大事をとって航行する必要があり、10日はかかるとアマンダは考えていた。
となると、地上を移動するほうがはやい、ということになる。
空襲するとしても、イージス艦は上からは核爆弾や宇宙空間からの爆撃にも耐えられるように設計されている。
何故下からの攻撃には弱いかといわれれば、なにかあった時にそこから人が脱出したり、潜水艇の出入り口があるからだ。
かといって、その出入り口を完全に閉じてしまえばなかなか潜水艇でも沈没させることが難しいのがイージス艦なのだ。

「まずは、皆で導師のお手並みを拝見するか。」
結局あせって北極に行ったとしても途中で事故に巻き込まれてしまったら元も子もない。
導師さえいなければもし、先回りされていたとしても恐れる必要などなかった。
ドーバー海峡の北で、まずは偶数の統括政府の潜水艇艦隊が待ち受けることになった。
明日には導師が到着するだろう。
アマンダが到着できるのはその一日後だ。

導師はその一日の間でショーンたち偶数艦隊をせん滅する予定だった。
うまくいけば、の話だが。
少なくとも彼らの間に何らかの方法で、くさびを打ち込むつもりだった。
アッ・ザーリヤートとちがい、情報収集には力を入れている導師だ。意外に戦歴のある隊長たちと、誰よりもあのショーン=マクレガーがいることをすでに把握していた。

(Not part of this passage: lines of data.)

(** * youtube_finder: the credential-rotating, paginated API-call engine

    A shallow embedding of the key manager, the quota probe, the rotating
    call executor ([api_call]), the search paginator ([search_youtube_all])
    and the duration classifier ([parse_iso_duration], [classify_videos]) of
    [youtube_finder.py], followed by the properties proved about them.

    Conventions of the embedding.
    - Python [str] is [string]; a character is a code point below 256.
    - Python [int] is [Z]; list positions and lengths are [nat].
    - The remote API is an abstract world with one transition function, so
      every statement holds for every remote, stateful or not.
    - [print] and the remote calls are recorded as events, in program order. *)

From Stdlib Require Import List String Ascii ZArith Arith Bool Lia.
From Stdlib Require Import Permutation.
Import ListNotations.
Local Open Scope string_scope.
Local Open Scope list_scope.
Local Open Scope nat_scope.

(* ===================================================================== *)
(** ** Strings as Python sees them *)
(* ===================================================================== *)

Module PyStr.

(** [\d] on code points below 256: the ten ASCII digits. *)
Definition is_digit (c : ascii) : bool :=
  let n := nat_of_ascii c in (48 <=? n) && (n <=? 57).

Definition digit_val (c : ascii) : Z := Z.of_nat (nat_of_ascii c) - 48.

(** [str.isspace] on code points below 256. *)
Definition is_space (c : ascii) : bool :=
  let n := nat_of_ascii c in
  ((9 <=? n) && (n <=? 13)) || ((28 <=? n) && (n <=? 32))
  || (n =? 133) || (n =? 160).

Fixpoint lstrip (s : string) : string :=
  match s with
  | String c s' => if is_space c then lstrip s' else s
  | EmptyString => EmptyString
  end.

Fixpoint rstrip (s : string) : string :=
  match s with
  | String c s' =>
      match rstrip s' with
      | EmptyString => if is_space c then EmptyString else String c EmptyString
      | r => String c r
      end
  | EmptyString => EmptyString
  end.

(** [s.strip()] *)
Definition strip (s : string) : string := rstrip (lstrip s).

(** Truth value of a [str]: the empty string is false. *)
Definition truthy (s : string) : bool :=
  match s with EmptyString => false | _ => true end.

(** Truth value of a value that is [None] or a [str]. *)
Definition truthy_opt (o : option string) : bool :=
  match o with Some s => truthy s | None => false end.

(** [int(ds)] for a string of decimal digits. *)
Definition int_of_digits (ds : string) : Z :=
  fold_left (fun acc c => 10 * acc + digit_val c)%Z (list_ascii_of_string ds) 0%Z.

(** The longest prefix of digits, and what follows it: greedy [\d*]. *)
Fixpoint span_digits (s : string) : string * string :=
  match s with
  | String c s' =>
      if is_digit c
      then let (ds, rest) := span_digits s' in (String c ds, rest)
      else (EmptyString, s)
  | EmptyString => (EmptyString, EmptyString)
  end.

(** [s[-6:]] *)
Definition last6 (s : string) : string :=
  substring (String.length s - 6) 6 s.

(** [','.join(l)] *)
Fixpoint join (sep : string) (l : list string) : string :=
  match l with
  | [] => EmptyString
  | [x] => x
  | x :: rest => x ++ sep ++ join sep rest
  end.

End PyStr.

(** The longest numeral [int()] converts under CPython's default setting
    ([sys.int_info.default_max_str_digits]); a numeral with more digits makes
    [int()] raise [ValueError]. *)
Definition int_max_str_digits : nat := 4300.

(* ===================================================================== *)
(** ** parse_iso_duration *)
(* ===================================================================== *)

(** One optional component [(?:(\d+)X)?] of the pattern, matched at the head
    of [s]: the captured digits (or nothing) and the unconsumed input.  The
    digits are taken greedily; when the unit letter does not follow them no
    shorter run of digits can be followed by it either, so the group is
    skipped and the position is unchanged. *)
Definition opt_component (unit_letter : ascii) (s : string) : option string * string :=
  match PyStr.span_digits s with
  | (EmptyString, _) => (None, s)
  | (ds, String c rest) =>
      if Ascii.eqb c unit_letter then (Some ds, rest) else (None, s)
  | (_, EmptyString) => (None, s)
  end.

簡単に勝てる敵ではないが、まずはあの山猫よりは組みしやすいだろう。
「この時代の一番冷静な楽天家」
と後に評されることになるこの導師は、最後まであきらめることをしない性格らしい。
出来る限りのことをすれば、全能の神でもない以上、導師としても後は相手の出方を見るだけだった。